Running the electronics while fishing seemed to run the battery down further than normal. I can usually run two fish finder/GPS units for three or four hours of fishing without dropping the cranking battery voltage more than three-tenths of a volt. The boat’s volt meter reads about 12.9 volts after I stopped the outboard and started fishing. Three hours later it used to read around 12.6 volts. It fell to around 12.4 volts the last few trips before the battery died.

Hint No. 5

Checking the electrolyte’s specific gravity in each cell of a flooded battery is a messier but more accurate way to measure its state of charge than using a volt meter. I finally dragged out my hydrometer and checked the battery after the charger’s lights all went green. Each cell read less than fully charged.

The final hint

The charger’s lights were all green when I unplugged it to go to the lake, but the power trim worked very slowly as I lowered the engine far enough to start it. When I turned the key, it couldn’t rotate the engine a full revolution.

I took the battery to a local battery shop for a full set of tests. The news was bad: I was told it wouldn’t accept a normal charge, it failed the load test, and while none of its cells were shorted, they were all weak. The battery was dead.

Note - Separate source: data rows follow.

(** In the other modes nothing is ever stored. *)
Lemma rsample_modes_spec r h s q la full :
  reorder_ok r -> rr_mode r <> NN_REORDER_MODE_NORMAL -> sample_in q s ->
  nn_reorder_rsample r h s la full =
    Some (if bool_decide (rr_mode r = NN_REORDER_MODE_MONOTONICALLY_INCREASING) && (q <? rr_next_seq r)
          then (r, h, ([], 0, NN_REORDER_TOO_OLD))
          else if full then (r, h, ([], 0, NN_REORDER_REJECT))
          else (set_next_seq r (q + 1), h, (ro_sc s, 1, 1))).
Proof.
  intros Hok Hmode Hs. unfold nn_reorder_rsample, nn_reorder_rsample_build.
  destruct (sample_in_good q s Hs) as (Gs & Hmin & Hmax & Hsing & Hlen).
  pose proof (rg_n _ Gs) as Hn. rewrite Hlen in Hn. pose proof (rk_mode _ Hok Hmode) as He.
  rewrite Hsing. cbn [mbind option_bind]. rewrite (asserts_hold r Hok). cbn [negb andb].
  assert (Hdel : reorder_deliver true r h s = Some (set_next_seq r (q + 1), h, (ro_sc s, 1, 1))).
  { unfold reorder_deliver. rewrite (tk_max _ (rk_tree _ Hok)), He. simpl.
    assert (Hn0 : rr_n_samples r = 0) by (rewrite (rk_n _ Hok), He; done).
    rewrite Hn0, Hmin, Hmax, Hn. zcases. unfold set_n_samples, set_next_seq. simpl.
    change (wrap_u 32 (0 - (1 - 1))) with 0. by rewrite Hn0. }
  rewrite Hdel, Hmin. destruct (rr_mode r); [done|..]; simpl;
    [|rewrite orb_true_r; by destruct full].
  rewrite Z.gtb_ltb, andb_true_r, orb_false_r.
  destruct (Z.eqb_spec q (rr_next_seq r)), (Z.ltb_spec (rr_next_seq r) q), (Z.ltb_spec q (rr_next_seq r));
    try lia; simpl; by destruct full.
Qed.

Lemma reset_max_id r : tree_ok r -> reset_max r = r.
Proof.
  intros [_ _ Hm _]. unfold reset_max, set_max. rewrite ot_find_max_spec. fold (rivs r).
  rewrite <- Hm. by destruct r.
Qed.
End Props.
(* ===== verification/RmsgFacts.v ===== *)
(** * The invariant of receive buffers and messages *)

From Stdlib Require Import ZArith Lia.
From stdpp Require Import prelude gmap.
From S2P Require Import Prelude Refs Rmsg.

Implicit Types (p : rbufpool) (m : rmsg_addr) (c : rmsg_chunk) (ms : gmap rmsg_addr rmsg).

(** ** Lists of chunks *)

(** The number of chunks in buffer [a]. *)
Fixpoint in_rbuf (a : Z) (l : list rmsg_chunk) : Z :=
  match l with [] => 0 | c :: l' => (if decide (ck_rbuf c = a) then 1 else 0) + in_rbuf a l' end.

Lemma in_rbuf_app a l1 l2 : in_rbuf a (l1 ++ l2) = in_rbuf a l1 + in_rbuf a l2.
Proof. induction l1 as [|c l1 IH]; simpl; [done|]. rewrite IH. lia. Qed.

Lemma in_rbuf_nonneg a l : 0 <= in_rbuf a l.
Proof. induction l as [|c l IH]; simpl; [done|]. case_decide; lia. Qed.

Lemma in_rbuf_perm a l1 l2 : l1 ≡ₚ l2 -> in_rbuf a l1 = in_rbuf a l2.
Proof. induction 1; simpl; lia. Qed.

Lemma in_rbuf_elem a l c : c ∈ l -> ck_rbuf c = a -> 1 <= in_rbuf a l.
Proof.
  intros Hin Ha. apply list_elem_of_split in Hin as (l1 & l2 & ->). rewrite in_rbuf_app. simpl.
  rewrite decide_True by done. pose proof (in_rbuf_nonneg a l1). pose proof (in_rbuf_nonneg a l2). lia.
Qed.

(** Two chunks that share no byte. *)
Definition apart c1 c2 : Prop :=
  ck_rbuf c1 <> ck_rbuf c2 \/ ck_end c1 <= ck_start c2 \/ ck_end c2 <= ck_start c1.

Fixpoint pairwise (l : list rmsg_chunk) : Prop :=
  match l with [] => True | c :: l' => Forall (apart c) l' /\ pairwise l' end.

Lemma apart_sym c1 c2 : apart c1 c2 -> apart c2 c1.
Proof. unfold apart. intuition congruence. Qed.

Lemma pairwise_perm l1 l2 : l1 ≡ₚ l2 -> pairwise l1 -> pairwise l2.
Proof.
  induction 1 as [|c l1 l2 Hp IH|c1 c2 l|l1 l2 l3 H1 IH1 H2 IH2]; simpl; [done|..].
  - intros [Ha Hl]. split; [by rewrite <- Hp|auto].
  - intros [Ha [Hb Hl]]. apply Forall_cons in Ha as [Ha Ha']. split; [constructor; [by apply apart_sym|done]|done].
  - auto.
Qed.

Lemma pairwise_app l1 l2 : pairwise (l1 ++ l2) -> pairwise l1 /\ pairwise l2.
Proof.
  induction l1 as [|c l1 IH]; simpl; [done|]. intros [Ha Hl]. apply IH in Hl as [H1 H2].
  apply Forall_app in Ha as [Ha _]. done.
Qed.

(** ** The chunks of all messages *)

(** The chunks that get no more memory: all but the last one of the message
    [o] that is being built. *)
Definition closed_of (o : option rmsg_addr) (x : rmsg_addr * rmsg) : list rmsg_chunk :=
  if decide (o = Some x.1) then removelast (rm_chunks x.2) else rm_chunks x.2.

Definition closed (o : option rmsg_addr) ms : list rmsg_chunk := mjoin (map (closed_of o) (map_to_list ms)).

Lemma mjoin_perm {A : Type} (l1 l2 : list (list A)) : l1 ≡ₚ l2 -> mjoin l1 ≡ₚ mjoin l2.
Proof. unfold mjoin. induction 1; simpl; [done|by f_equiv|solve_Permutation|etrans; eauto]. Qed.

Lemma closed_delete o ms m rm :
  ms !! m = Some rm -> closed o ms ≡ₚ closed_of o (m, rm) ++ closed o (delete m ms).
Proof.
  intros Hm. unfold closed. rewrite <- (insert_delete_id ms m rm Hm) at 1.
  change (closed_of o (m, rm) ++ mjoin (map (closed_of o) (map_to_list (delete m ms))))
    with (mjoin (map (closed_of o) ((m, rm) :: map_to_list (delete m ms)))).
  apply mjoin_perm, Permutation_map, map_to_list_insert. apply lookup_delete_eq.
Qed.

Lemma closed_insert o ms m rm :
  closed o (<[m := rm]> ms) ≡ₚ closed_of o (m, rm) ++ closed o (delete m ms).
Proof.
  rewrite (closed_delete o (<[m := rm]> ms) m rm) by apply lookup_insert_eq. by rewrite delete_insert_eq.
Qed.

(** Which message is being built matters only to that message. *)
Lemma closed_absent o o' ms :
  (forall m rm, ms !! m = Some rm -> o = Some m <-> o' = Some m) -> closed o ms = closed o' ms.
Proof.
  intros Ho. unfold closed. f_equal. apply map_ext_in. intros [m rm] Hin%list_elem_of_In%elem_of_map_to_list.
  unfold closed_of. simpl. specialize (Ho m rm Hin). destruct (decide (o = Some m)), (decide (o' = Some m)); tauto.
Qed.

Lemma closed_delete_any o o' ms m :
  o = Some m \/ o = None -> o' = Some m \/ o' = None -> closed o (delete m ms) = closed o' (delete m ms).
Proof.
  intros Ho Ho'. apply closed_absent. intros m' rm Hm'.
  assert (m' <> m) by (intros ->; by rewrite lookup_delete_eq in Hm').
  split; intros ->; destruct Ho, Ho'; congruence.
Qed.

(** ** The invariant *)

Record chunk_ok (mx : Z) c : Prop := {
  co_start : 0 <= ck_start c /\ ck_start c mod 8 = 0;
  co_hdr : ck_hdr c = RMSG_PAYLOAD_OFF \/ ck_hdr c = CHUNK_PAYLOAD_OFF;
  co_size : 0 <= ck_size c <= mx /\ ck_size c mod 8 = 0;
}.

Record rmsg_ok (mx : Z) m (rm : rmsg) : Prop := {
  mo_count : 0 < rm_refcount rm < 2 ^ 32;
  mo_first : exists c, head (rm_chunks rm) = Some c /\ ck_rbuf c = m.1 /\ ck_start c = m.2;
  mo_chunks : Forall (chunk_ok mx) (rm_chunks rm);
}.

Record rbuf_ok p (a : Z) (rb : rbuf) : Prop := {
  bo_size : rb_size rb = rp_rbuf_size p;
  bo_max : rb_max_rmsg_size rb = rp_max_rmsg_size p;
  bo_free : 0 <= rb_freeptr rb <= rb_size rb /\ rb_freeptr rb mod 8 = 0;
  bo_live : rb_n_live_rmsg_chunks rb =
    in_rbuf a (closed None (rp_rmsgs p)) + (if decide (a = rp_current p) then 1 else 0);
  bo_pos : 0 < rb_n_live_rmsg_chunks rb;
}.

(** The chunk that is being filled: it starts at or before [freeptr] (before it
    only if there was no memory for another chunk) and can get all it may. *)
Definition open_ok p (m : rmsg_addr) : Prop :=
  exists rm c rb, rp_rmsgs p !! m = Some rm /\ last (rm_chunks rm) = Some c /\
    rp_rbufs p !! rp_current p = Some rb /\ ck_rbuf c = rp_current p /\
    ck_start c <= rb_freeptr rb <= ck_end c /\
    ck_start c + ck_hdr c + rp_max_rmsg_size p <= rp_rbuf_size p.

Definition open_chunk (o : option rmsg_addr) p : option rmsg_chunk :=
  m ← o; rm ← rp_rmsgs p !! m; last (rm_chunks rm).

Definition closed_ok (o : option rmsg_addr) p c : Prop :=
  exists rb, rp_rbufs p !! ck_rbuf c = Some rb /\ ck_end c <= rb_freeptr rb /\
    forall c0, open_chunk o p = Some c0 -> ck_rbuf c0 = ck_rbuf c -> ck_end c <= ck_start c0.

(** [o] is the message that is being built, if any. *)
Record pool_ok (o : option rmsg_addr) p : Prop := {
  pk_sizes : 0 < rp_max_rmsg_size p /\ RMSG_PAYLOAD_OFF + rp_max_rmsg_size p <= rp_rbuf_size p < 2 ^ 32;
  pk_cur : is_Some (rp_rbufs p !! rp_current p);
  pk_rbufs : map_Forall (rbuf_ok p) (rp_rbufs p);
  pk_rmsgs : map_Forall (rmsg_ok (rp_max_rmsg_size p)) (rp_rmsgs p);
  pk_open : match o with Some m => open_ok p m | None => True end;
  pk_closed : Forall (closed_ok o p) (closed o (rp_rmsgs p));
  pk_apart : pairwise (closed o (rp_rmsgs p));
}.

(** ** Counting *)

Lemma pairwise_starts a l :
  Forall (fun c => ck_start c < ck_end c) l -> pairwise l ->
  NoDup (map ck_start (filter (fun c => ck_rbuf c = a) l)).
Proof.
  induction l as [|c l IH]; intros Hp Hl; [constructor|]. apply Forall_cons in Hp as [Hc Hp]. destruct Hl as [Ha Hl].
  rewrite filter_cons. case_decide as Hd; [|auto]. simpl. constructor; [|auto].
  intros (c' & He & Hin)%list_elem_of_fmap. apply list_elem_of_filter in Hin as [Hd' Hin].
  rewrite Forall_forall in Ha, Hp. specialize (Ha c' Hin). specialize (Hp c' Hin). simpl in Hp.
  destruct Ha as [?|?]; [congruence|lia].
Qed.

Lemma in_rbuf_length a l : in_rbuf a l = Z.of_nat (length (filter (fun c => ck_rbuf c = a) l)).
Proof.
  induction l as [|c l IH]; [done|]. rewrite filter_cons. simpl. case_decide; simpl; lia.
Qed.

Lemma in_rbuf_bound a l size :
  pairwise l -> Forall (fun c => 0 <= ck_start c /\ ck_start c < ck_end c /\ (ck_rbuf c = a -> ck_end c <= size)) l ->
  0 <= size -> in_rbuf a l <= size.
Proof.
  intros Hp Hl Hs. rewrite in_rbuf_length, <- (length_map ck_start).
  assert (Hsub : map ck_start (filter (fun c => ck_rbuf c = a) l) ⊆+ seqZ 0 size).
  { apply NoDup_submseteq; [apply pairwise_starts; [|done]; eapply Forall_impl; [exact Hl|]; simpl; tauto|].
    intros s (c & -> & Hin)%list_elem_of_fmap. apply list_elem_of_filter in Hin as [Ha Hin].
    rewrite Forall_forall in Hl. specialize (Hl c Hin). simpl in Hl. apply elem_of_seqZ. lia. }
  apply submseteq_length in Hsub. rewrite length_seqZ in Hsub. lia.
Qed.

Lemma chunk_pos mx c : chunk_ok mx c -> ck_start c + 24 <= ck_end c.
Proof. intros [? H ?]. unfold ck_end. destruct H as [-> | ->]; unfold RMSG_PAYLOAD_OFF, CHUNK_PAYLOAD_OFF; lia. Qed.

Lemma removelast_elem {A : Type} (l : list A) x : x ∈ removelast l -> x ∈ l.
Proof.
  intros Hx. destruct (last l) as [y|] eqn:E; [|apply last_None in E as ->; done].
  apply last_Some in E as [l' ->]. rewrite List.removelast_last in Hx. apply elem_of_app. by left.
Qed.

Lemma closed_elem o ms c : c ∈ closed o ms -> exists m rm, ms !! m = Some rm /\ c ∈ rm_chunks rm.
Proof.
  unfold closed. intros Hc. apply list_elem_of_join in Hc as (l & Hc & Hl).
  apply list_elem_of_fmap in Hl as ([m rm] & -> & Hm%elem_of_map_to_list). exists m, rm. split; [done|].
  unfold closed_of in Hc. case_decide; [by apply removelast_elem|done].
Qed.

Lemma closed_chunks_ok o p : pool_ok o p -> Forall (chunk_ok (rp_max_rmsg_size p)) (closed o (rp_rmsgs p)).
Proof.
  intros Hok. apply Forall_forall. intros c (m & rm & Hm & Hc)%closed_elem.
  pose proof (mo_chunks _ _ _ (pk_rmsgs _ _ Hok m rm Hm)) as Hf. rewrite Forall_forall in Hf. auto.
Qed.

Lemma removelast_perm {A : Type} (l : list A) x : last l = Some x -> l ≡ₚ x :: removelast l.
Proof. intros [l' ->]%last_Some. rewrite List.removelast_last. solve_Permutation. Qed.

Lemma closed_open ms m rm c :
  ms !! m = Some rm -> last (rm_chunks rm) = Some c -> closed None ms ≡ₚ c :: closed (Some m) ms.
Proof.
  intros Hm Hc. rewrite (closed_delete None ms m rm Hm), (closed_delete (Some m) ms m rm Hm).
  rewrite (closed_delete_any None (Some m)) by tauto. unfold closed_of. simpl.
  destruct (decide (None = Some m)); [done|]. destruct (decide (Some m = Some m)); [|done].
  change (c :: removelast (rm_chunks rm) ++ closed (Some m) (delete m ms))
    with ((c :: removelast (rm_chunks rm)) ++ closed (Some m) (delete m ms)).
  f_equiv. by apply removelast_perm.
Qed.

(** The counter of a buffer never wraps around. *)
Lemma live_bound o p a rb :
  pool_ok o p -> rp_rbufs p !! a = Some rb -> rb_n_live_rmsg_chunks rb < 2 ^ 32 - 1.
Proof.
  intros Hok Ha. pose proof (pk_rbufs _ _ Hok a rb Ha) as [Hs _ Hf Hn _]. rewrite Hn.
  pose proof (pk_sizes _ _ Hok) as Hz. unfold RMSG_PAYLOAD_OFF in Hz.
  assert (Hb : in_rbuf a (closed o (rp_rmsgs p)) <= rp_rbuf_size p - 24 + 1).
  { rewrite in_rbuf_length.
    rewrite <- (length_map ck_start).
    assert (Hsub : map ck_start (filter (fun c => ck_rbuf c = a) (closed o (rp_rmsgs p))) ⊆+ seqZ 0 (rp_rbuf_size p - 24 + 1)).
    { pose proof (closed_chunks_ok _ _ Hok) as Hc. apply NoDup_submseteq.
      - apply pairwise_starts; [|apply Hok]. eapply Forall_impl; [exact Hc|]. intros c Hck%chunk_pos. simpl. lia.
      - intros s (c & -> & Hin)%list_elem_of_fmap. apply list_elem_of_filter in Hin as [Hca Hin].
        rewrite Forall_forall in Hc. pose proof (Hc c Hin) as Hck. pose proof (chunk_pos _ _ Hck).
        pose proof (pk_closed _ _ Hok) as Hcl. rewrite Forall_forall in Hcl.
        destruct (Hcl c Hin) as (rb' & Hrb' & He & _). rewrite Hca in Hrb'. simplify_eq.
        destruct Hck as [Hst _ _]. apply elem_of_seqZ. lia. }
    apply submseteq_length in Hsub. rewrite length_seqZ in Hsub. lia. }
  assert (Hl : in_rbuf a (closed None (rp_rmsgs p)) <= in_rbuf a (closed o (rp_rmsgs p)) + 1).
  { destruct o as [m|]; [|lia]. destruct (pk_open _ _ Hok) as (rm & c & _ & Hm & Hc & _).
    rewrite (in_rbuf_perm _ _ _ (closed_open _ _ _ _ Hm Hc)). cbn [in_rbuf]. destruct (decide (ck_rbuf c = a)); lia. }
  case_decide; lia.
Qed.

(** ** Releasing chunks *)

Definition released p (l : list rmsg_chunk) (a : Z) : option rbuf :=
  rb ← rp_rbufs p !! a;
  if rb_n_live_rmsg_chunks rb =? in_rbuf a l then None
  else Some (set_n_live rb (rb_n_live_rmsg_chunks rb - in_rbuf a l)).

Lemma release_chunks_spec l : forall p,
  (forall c, c ∈ l -> is_Some (rp_rbufs p !! ck_rbuf c)) ->
  (forall a rb, rp_rbufs p !! a = Some rb ->
     in_rbuf a l <= rb_n_live_rmsg_chunks rb < 2 ^ 32 /\ 0 < rb_n_live_rmsg_chunks rb) ->
  exists b, release_chunks p l = Some (set_rbufs p b) /\ forall a, b !! a = released p l a.
Proof.
  induction l as [|c l IH]; intros p Hin Hn; simpl.
  - exists (rp_rbufs p). split; [by destruct p|]. intros a. unfold released. simpl.
    destruct (rp_rbufs p !! a) as [rb|] eqn:E; [|done]. simpl. destruct (Hn a rb E) as [[_ Hlt] Hpos].
    destruct (Z.eqb_spec (rb_n_live_rmsg_chunks rb) 0); [lia|]. f_equal. unfold set_n_live.
    rewrite Z.sub_0_r. unfold wrap_u. rewrite Z.mod_small by lia. by destruct rb.
  - destruct (Hin c ltac:(left)) as [rb Hrb]. rewrite Hrb. cbn [mbind option_bind].
    destruct (Hn _ _ Hrb) as [[Hle Hlt] Hpos]. simpl in Hle. rewrite decide_True in Hle by done.
    rewrite Z.gtb_ltb. destruct (Z.ltb_spec 0 (rb_n_live_rmsg_chunks rb)); [|lia].
    unfold nn_rbuf_release. rewrite Hrb. cbn [mbind option_bind]. pose proof (in_rbuf_nonneg (ck_rbuf c) l).
    assert (Hw : wrap_u 32 (rb_n_live_rmsg_chunks rb - 1) = rb_n_live_rmsg_chunks rb - 1)
      by nowrap.
    cbn [rb_n_live_rmsg_chunks set_n_live]. rewrite Hw.
    destruct (Z.eqb_spec (rb_n_live_rmsg_chunks rb - 1) 0) as [H1|H1]; cbn [mbind option_bind].
    + destruct (IH (set_rbufs p (delete (ck_rbuf c) (rp_rbufs p)))) as (b & E & Hb); simpl.
      { intros c' Hc'. assert (ck_rbuf c' <> ck_rbuf c) by (intros He; pose proof (in_rbuf_elem _ _ _ Hc' He); lia).
        rewrite lookup_delete_ne by done. apply Hin. by right. }
      { intros a rb' Ha. destruct (decide (a = ck_rbuf c)) as [->|Hne]; [by rewrite lookup_delete_eq in Ha|].
        rewrite lookup_delete_ne in Ha by done. specialize (Hn a rb' Ha). simpl in Hn. rewrite decide_False in Hn by done. lia. }
      exists b. split; [done|]. intros a. rewrite Hb. unfold released. simpl.
      destruct (decide (a = ck_rbuf c)) as [->|Hne].
      * rewrite lookup_delete_eq, Hrb. simpl. rewrite decide_True by done.
        destruct (Z.eqb_spec (rb_n_live_rmsg_chunks rb) (1 + in_rbuf (ck_rbuf c) l)); [done|lia].
      * rewrite lookup_delete_ne by done. by rewrite decide_False.
    + destruct (IH (set_rbufs p (<[ck_rbuf c := set_n_live rb (rb_n_live_rmsg_chunks rb - 1)]> (rp_rbufs p)))) as (b & E & Hb); simpl.
      { intros c' Hc'. destruct (decide (ck_rbuf c' = ck_rbuf c)) as [->|Hne]; [by rewrite lookup_insert_eq|].
        rewrite lookup_insert_ne by done. apply Hin. by right. }
      { intros a rb' Ha. destruct (decide (a = ck_rbuf c)) as [->|Hne].
        - rewrite lookup_insert_eq in Ha. simplify_eq. simpl. rewrite Hw. lia.
        - rewrite lookup_insert_ne in Ha by done. specialize (Hn a rb' Ha). simpl in Hn. rewrite decide_False in Hn by done. lia. }
      exists b. split; [done|]. intros a. rewrite Hb. unfold released. simpl.
      destruct (decide (a = ck_rbuf c)) as [->|Hne].
      * rewrite lookup_insert_eq, Hrb. simpl. rewrite Hw. rewrite decide_True by done.
        destruct (Z.eqb_spec (rb_n_live_rmsg_chunks rb - 1) (in_rbuf (ck_rbuf c) l)),
          (Z.eqb_spec (rb_n_live_rmsg_chunks rb) (1 + in_rbuf (ck_rbuf c) l)); try lia; [done|].
        unfold set_n_live. simpl. do 3 f_equal. lia.
      * rewrite lookup_insert_ne by done. by rewrite decide_False.
Qed.

Lemma closed_sub o ms c : c ∈ closed o ms -> c ∈ closed None ms.
Proof.
  intros (m & rm & Hm & Hc)%closed_elem. unfold closed. apply list_elem_of_join. exists (rm_chunks rm).
  split; [done|]. apply list_elem_of_fmap. exists (m, rm). split; [done|]. by apply elem_of_map_to_list.
Qed.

I should have taken the battery in for testing when it gave me the first hint that its health was failing. In fact, it isn’t a bad idea to have an equalization charge done on a flooded battery (you can’t do them on sealed batteries) once a season, along with a set of health tests.

An equalization charge is a carefully controlled overcharge that brings weak cells back up to a normal level without damaging healthy cells that are already there. Healthy cells make for a healthy battery.

Paying attention to your batteries won’t keep them from sending you death notices sooner or later, but it should keep them from coming as a surprise.